On a lu… The Wrenchies de Farel Dalrymple
Il y a des comics coup de poing, qu’on repose après avoir voyager loin, très loin, et qu’à notre retour, nous ne sommes pas sûrs d’avoir tout compris, mais avons ramené un bout de cet univers. Bienvenue dans le monde de The Wrenchies.
Sherwood et son frère Orson ont été trop curieux. Ils n’auraient jamais dû entrer dans la grotte. Deux enfants y ont pénétré. Ce sont deux guerriers qui en ressortent. Et une porte ouverte sur une autre réalité. Dans un futur complètement désespéré, un groupe d’enfants, se nommant les Wrenchies combat les Shadowsmen, créatures diaboliques et monstrueuses. Tous les adultes ont disparu. Ils tombent alors par hasard sur un comics, intitulé The Wrenchies, écrit par un dénommé… Sherwood. Pendant ce temps, dans notre monde, un jeune ado, Hollis, vit sa vie dans les comics, et dans un costume de super-héros un peu cheap…
Histoire complexe, en one shot, capable de se dérouler sur plusieurs plans The Wrenchies est une véritable expérience. Sherwood, Hollis, les Wrenchies, des personnages qui vont se croiser, se reconnaître et voir si le futur est si désespéré que ça. Dans un scénario qui peut paraître très complexe, ce qui importe avant tout, c’est le voyage. C’est ce monde complexe, au dessin ravageur, parfois sale, empli de milles et un détails, un crayonné plutôt brut et loin des classiques superhéroïques. Ici, point d’innocence chez les enfants, pas de guide ou de professeurs venus pour les guider. Ils se débrouillent seuls, dans la violence et les gangs. Pas le choix, il faut survivre. Oui mais en grandissant, on perd aussi. Car les adultes n’existent plus.
Ici, certes, la facture peut paraître simple. D’un côté les enfants, de l’autre les méchants. Mais même les enfants ne sont pas « roses ». Ils sont là pour battre les Shadowsmen, sauver le monde. Les méchants sont moches, très moches. Mais cette simplicité est aussi ce qui permet à l’histoire de marcher en one shot. Car on peut s’identifier aux enfants, faussement Goonies, on peut penser à leurs espérances et leurs combats, et alors même que leur monde, une vraie dystopie, n’est clairement pas accordé avec le nôtre. Réflexion sur le passage à l’âge adulte, avec notamment le personnage de Sherwood (allégorie de la grotte, avant une adolescence et un âge adulte de plus en plus sombre), nous sommes aussi dans une réflexion sur le processus de création. Car comment naissent les histoires ? Comment évoluent-elles ? Les Wrenchies sont-ils réels ou sont-ils les Wrenchies ? Et quelle est la place alors de l’auteur dans la création ?

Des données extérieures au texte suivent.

(** * The Lua sandbox bridge of wikitextprocessor ([luaexec.py])

    A shallow embedding of the functions of [wikitextprocessor/luaexec.py]
    that load Lua modules, decode and encode text and JSON for the guest,
    build frame arguments and drive one [#invoke] call, followed by the
    properties proved about them.

    Conventions of the embedding.
    - A Python [str] is a [string]: a sequence of code points below 256.
      Character classes ([str.isspace], [str.isdigit], the regular
      expression classes) are the Python ones restricted to that range.
    - A function that can raise returns a [result]; the exception is data.
    - The expander object [ctx] is the record [Wtp], passed and returned
      explicitly by the code that mutates it.
    - Python library functions whose definition is a data table
      ([html.unescape]'s character references, NFC normalisation) and the
      code that runs inside the guest runtime are parameters. *)

From Stdlib Require Import Bool Arith ZArith List String Ascii Lia.
From Stdlib Require Import Numbers.DecimalString Sorting.Permutation.
From Stdlib Require Import DecimalZ DecimalPos.
Import ListNotations.

Local Open Scope list_scope.
Local Open Scope string_scope.
Set Warnings "-register-all".

(** ** Python exceptions and results *)

Inductive exn : Type :=
| IndexError
| ValueError
| TypeError
| AssertionError
| AttributeError (msg : string)
| OtherError (name : string).

Inductive result (A : Type) : Type :=
| Ok (a : A)
| Raise (e : exn).
Arguments Ok {A} a.
Arguments Raise {A} e.

Definition bind {A B : Type} (r : result A) (f : A -> result B) : result B :=
  match r with
  | Ok a => f a
  | Raise e => Raise e
  end.

Notation "x <- r ;; k" := (bind r (fun x => k))
  (at level 61, r at next level, right associativity).

(** ** Python [str] operations *)

Module Py.

Definition chr (n : nat) : ascii := ascii_of_nat n.
Definition ord (c : ascii) : nat := nat_of_ascii c.

(** [str.isspace] on one character. *)
Definition isspace (c : ascii) : bool :=
  let n := ord c in
  (((9 <=? n) && (n <=? 13)) || ((28 <=? n) && (n <=? 32))
   || (n =? 133) || (n =? 160))%nat.

(** Characters for which [str.isdigit] holds: the decimal digits and the
    superscripts one, two and three. *)
Definition isdigit_char (c : ascii) : bool :=
  let n := ord c in
  (((48 <=? n) && (n <=? 57)) || (n =? 178) || (n =? 179) || (n =? 185))%nat.

Definition isdecimal_char (c : ascii) : bool :=
  let n := ord c in ((48 <=? n) && (n <=? 57))%nat.

Fixpoint forallb_str (p : ascii -> bool) (s : string) : bool :=
  match s with
  | EmptyString => true
  | String c s' => p c && forallb_str p s'
  end.

(** [s.isdigit()]: non-empty and every character is a digit. *)
Definition isdigit (s : string) : bool :=
  match s with
  | EmptyString => false
  | _ => forallb_str isdigit_char s
  end.

(** [int(s)] for a string on which [isdigit] holds: the superscript digits
    are digits for [isdigit] but not for [int], which raises on them. *)
Definition int_of_digits (s : string) : result Z :=
  match NilEmpty.uint_of_string s with
  | Some d => Ok (Z.of_uint d)
  | None => Raise ValueError
  end.
(** C2. [VMATree::remove] of a node of the tree succeeds, keeps the invariant
    and removes exactly the range of that node. *)
Theorem VMATree_remove_correct st t x :
  vma_wf st t → x ∈ keys t →
  ∃ st' t' R1 f e R2, VMATree_remove st x = Some st' ∧ vma_wf st' t' ∧
    m_list st' = m_list st ∧ ranges t = R1 ++ (x, f, e) :: R2 ∧ ranges t' = R1 ++ R2 ∧
    untouched (keys t) (nodes st) (nodes st') ∧
    frame_outside (lists st) (lists st') (m_list st :: keys t).
Proof. apply VMATree_remove_spec. Qed.

End remove.
(* ===== verification/VmaFind.v ===== *)
(** * The VMA tree: lookups ([dsl/vmafind.cc])

    [find], [find_above] and [find_below] descend from the root;
    [find_free_bottomup] and [find_free_topdown] walk the tree with explicit
    gotos, which are the constructors of [pos]. *)

From S2P Require Import Prelude Align.
From S2P Require Export VmaAdjust.

Section find_defs.
Local Open Scope Z_scope.

(** ** Point lookups *)

Fixpoint find_loop (fuel : nat) (m : vmem) (addr : Z) (current : ptr) : option ptr :=
  match fuel with
  | O => None
  | S fuel =>
    match current with
    | None => Some None
    | Some x =>
      n ← m !! x;
      if decide (addr < first (aux n)) then find_loop fuel m addr (child n LEFT)
      else if decide (addr > last (aux n)) then find_loop fuel m addr (child n RIGHT)
      else Some (Some x)
    end
  end.

Definition VMATree_find (st : VMATree) (addr : Z) : option ptr :=
  find_loop (S (size (nodes st))) (nodes st) addr (root st).

Fixpoint find_above_loop (fuel : nat) (m : vmem) (addr : Z) (current found : ptr) : option ptr :=
  match fuel with
  | O => None
  | S fuel =>
    match current with
    | None => Some found
    | Some x =>
      n ← m !! x;
      if decide (addr > last (aux n)) then find_above_loop fuel m addr (child n RIGHT) found
      else find_above_loop fuel m addr (child n LEFT) current
    end
  end.

Definition VMATree_find_above (st : VMATree) (addr : Z) : option ptr :=
  find_above_loop (S (size (nodes st))) (nodes st) addr (root st) None.

Fixpoint find_below_loop (fuel : nat) (m : vmem) (addr : Z) (current found : ptr) : option ptr :=
  match fuel with
  | O => None
  | S fuel =>
    match current with
    | None => Some found
    | Some x =>
      n ← m !! x;
      if decide (addr <= first (aux n)) then find_below_loop fuel m addr (child n LEFT) found
      else find_below_loop fuel m addr (child n RIGHT) current
    end
  end.

Definition VMATree_find_below (st : VMATree) (addr : Z) : option ptr :=
  find_below_loop (S (size (nodes st))) (nodes st) addr (root st) None.

(** ** Free-range search *)

(** Where control is in the loop of the search, and with which [current]. *)
Inductive pos :=
| Visit (x : loc)        (* the top of the loop *)
| Look (x : loc)         (* look_at_current *)
| Far (x : loc)          (* look_at_right_subtree / look_at_left_subtree *)
| Up (x : loc)           (* go_up *)
| Rightmost.             (* look_at_rightmost *)

(** The result of one step: continue at a label, or return. *)
Abbreviation outcome := (pos + option Z)%type.

Record request := mkReq { req_size : Z; req_align : Z; min_addr : Z; max_addr : Z }.

(** The early returns shared by both searches. *)
Definition search_refuses (q : request) : bool :=
  bool_decide (req_size q = 0)
  || bool_decide (max_addr q < min_addr q) || bool_decide (max_addr q < req_size q)
  || ((bool_decide (max_addr q ≠ VMA_TREE_MAX) || bool_decide (min_addr q ≠ 0))
      && bool_decide (max_addr q -ᵤ min_addr q +ᵤ 1 < req_size q)).

(** The gap in front of [x], clipped to the requested window, and the first
    aligned address in it. *)
Definition clipped_gap (st : VMATree) (q : request) (x : loc) : option (Z * Z * Z) :=
  n ← nodes st !! x;
  tmp ← VMATree_prev (lists st) (m_list st) (Some x);
  gap_start ← match tmp with
              | Some p => pn ← nodes st !! p; Some (last (aux pn) +ᵤ 1)
              | None => Some 0
              end;
  let gap_end := first (aux n) in
  let gap_start := max gap_start (min_addr q) in
  let gap_end := if decide (max_addr q ≠ VMA_TREE_MAX) then min gap_end (max_addr q +ᵤ 1)
                 else gap_end in
  Some (gap_start, gap_end, align_up gap_start (req_align q)).

Definition bottomup_step (st : VMATree) (q : request) (p : pos) : option outcome :=
  match p with
  | Visit x =>
    n ← nodes st !! x;
    if decide (biggest_gap (aux n) < req_size q) then Some (inl (Up x))
    else match child n LEFT with
         | Some l => if decide (first (aux n) > min_addr q) then Some (inl (Visit l))
                     else Some (inl (Look x))
         | None => Some (inl (Look x))
         end
  | Look x =>
    '(gap_start, gap_end, alloc_start) ← clipped_gap st q x;
    if decide (alloc_start < gap_start ∨ gap_end <= alloc_start) then Some (inl (Far x))
    else if decide (gap_end -ᵤ alloc_start >= req_size q) then Some (inr (Some alloc_start))
    else if decide (gap_end >= max_addr q) then Some (inr None)
    else Some (inl (Far x))
  | Far x =>
    n ← nodes st !! x;
    match child n RIGHT with
    | Some r => Some (inl (Visit r))
    | None => Some (inl (Up x))
    end
  | Up x =>
    n ← nodes st !! x;
    match parent n with
    | None => Some (inl Rightmost)
    | Some y =>
      yn ← nodes st !! y;
      if decide (child yn RIGHT = Some x) then Some (inl (Up y)) else Some (inl (Look y))
    end
  | Rightmost =>
    current ← VMATree_last st;
    start ← match current with
            | Some x => n ← nodes st !! x;
                Some (if decide (last (aux n) = VMA_TREE_MAX) then None
                      else Some (last (aux n) +ᵤ 1))
            | None => Some (Some 0)
            end;
    match start with
    | None => Some (inr None)
    | Some gap_start =>
      let gap_start := max gap_start (min_addr q) in
      let alloc_start := align_up gap_start (req_align q) in
      if decide (alloc_start < gap_start) then Some (inr None)
      else
        let gap_end := alloc_start +ᵤ req_size q -ᵤ 1 in
        if decide (gap_end < alloc_start ∨ gap_end > max_addr q) then Some (inr None)
        else Some (inr (Some alloc_start))
    end
  end.
(** ** [printk] ([kernel/printk.cc]) *)

(** The loop over the consoles. *)
Fixpoint emit_to (cs : list console) (k : consoles) (level msg_time : Z) (msg : list Z) : option consoles :=
  match cs with
  | [] => Some k
  | ConOther _ :: cs => emit_to cs k level msg_time msg
  | ConFbcon fp :: cs =>
    f ← fbcons k !! fp;
    '(f, m) ← fbcon_emit_message f (console_mem k) level msg_time msg;
    emit_to cs (mkConsoles (console_list k) (<[fp := f]> (fbcons k)) (last_registered_fbcon k) m) level msg_time msg
  end.

Definition printk_emit (k : consoles) (level msg_time : Z) (msg : list Z) : option consoles :=
  emit_to (console_list k) k level msg_time msg.

(** The level in front of the message, as [\x01], a digit and [\x02], and what
    follows it; a level that is not one of 0 to 4 is 0. *)
Definition split_level (buf : list Z) : Z * list Z :=
  match buf with
  | p0 :: p1 :: p2 :: p =>
    if decide (p0 = 1 ∧ p1 ≠ 0 ∧ p2 = 2) then (if decide (0 <= p1 - 48 <= 4) then p1 - 48 else 0, p) else (0, buf)
  | _ => (0, buf)
  end.

(** [us] is the time of the call, [us_since_boot]. *)
Definition printk (k : consoles) (us : Z) (fmt : list Z) (args : list varg) : option consoles :=
  buf ← vsnprintf 768 fmt args;
  let '(level, p) := split_level buf in
  printk_emit k level us p.

End fbcon_defs.


(** ** The screen as a table of colors

    A screen gives each row and column a color; byte [j] of a pixel in memory
    is byte [j] of its color. *)

Section screens.
Local Open Scope Z_scope.

Definition screen := Z → Z → Z.

Definition color_byte (x j : Z) : Z := wrap 8 (Z.shiftr x (8 * j)).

On est très proche d’un récit issu du mouvement du New Weird. Ce genre littéraire, dont est issu Chiena Miéville, qui nous met mal à l’aise, nous transporte et n’explique pas tous les rouages du monde fictif dans lequel le récit se passe. Le lecteur ne peut pas tout comprendre, on n’a pas le temps, il faut sauver le monde.
Alors, certes, on pourrait râler sur la structure du récit. Sur une narration confuse. Mais parfois, il est plus important de poser les personnages en action plutôt que d’expliquer comment ce futur marche. De même, les réponses sont nombreuses, autant que les futurs et les mondes parallèles. Un récit tout à fait grisant, qui ouvre les portes de l’imaginaire et prouve qu’il n’y a pas besoin de faire une vingtaine de tomes pour réussir son histoire et attendre une complexité tout sauf inutile.